Collectively, the state’s three largest investor-owned utilities are running well ahead of schedule in providing their customers with electricity from qualified renewable sources – primarily solar and wind. PG&E now expects to show that the company reached the state’s target for 33 percent renewables in 2017 – three years early.
“In terms of greenhouse-gas emissions, the news is even better. When you add in large hydro and nuclear, nearly 70 percent of the electricity on PG&E’s grid is now GHG-free – something we’re very proud of,” Williams said.
Yet Williams cautioned that California still has much farther to go in meeting its longer-term GHG-emission goals for 2030.
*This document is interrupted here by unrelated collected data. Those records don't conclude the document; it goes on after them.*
(** * serverless-kubeless: the [deploy:deploy] hook of [KubelessDeploy]

    A shallow embedding of [src/deploy/kubelessDeploy.js] and the properties
    of its function population pipeline.

    - [JS]: the JavaScript values the plugin manipulates (declarations,
      events, options) and property access with its [TypeError]s.
    - [Lodash]: [_.keys], [_.assign], [_.map] as the plugin uses them.
    - [KubelessDeploy]: the class; methods are computations in a state and
      exception monad, promises are tasks run by an arbitrary scheduler. *)

From Stdlib Require Import String Ascii List NArith ZArith Lia Bool DecimalString.
From Stdlib Require Import Permutation.
From Stdlib Require DecimalFacts DecimalPos DecimalN.
Import ListNotations.
Open Scope string_scope.

(** ** JavaScript values *)

Module JS.

(** Object properties are kept in enumeration order (the order [for..in] and
    [Object.keys] visit them), which for the string keys of a YAML mapping is
    insertion order. *)
#[warnings="-register-all"]
Inductive value : Type :=
| VUndef
| VNull
| VBool (b : bool)
| VNum (n : Z)
| VStr (s : string)
| VObj (props : list (string * value))
| VArr (elems : list value).

Definition props := list (string * value).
“We’re talking about cutting emissions nearly in half – in the next 12 years – for the sixth largest economy in the world … That’s not a transition in our energy economy, that’s a transformation,” Williams said.
Success, Williams said, will require an intense effort to electrify the transportation sector through the adoption of plug-in electric vehicles and the charging infrastructure needed to fuel them, as well as a fully modernized electric grid able to integrate an ever-expanding supply of clean-energy technologies.
williamsgeisha“We at PG&E are deeply committed to the California vision of a sustainable energy future … We see the electric grid as a climate solutions platform that offers the scale to support this transformation,” Williams said.
What could stand in the way, Williams explained, is the financial exposure to climate risks that California energy companies are now facing in the wake of 2017’s devastating wildfires.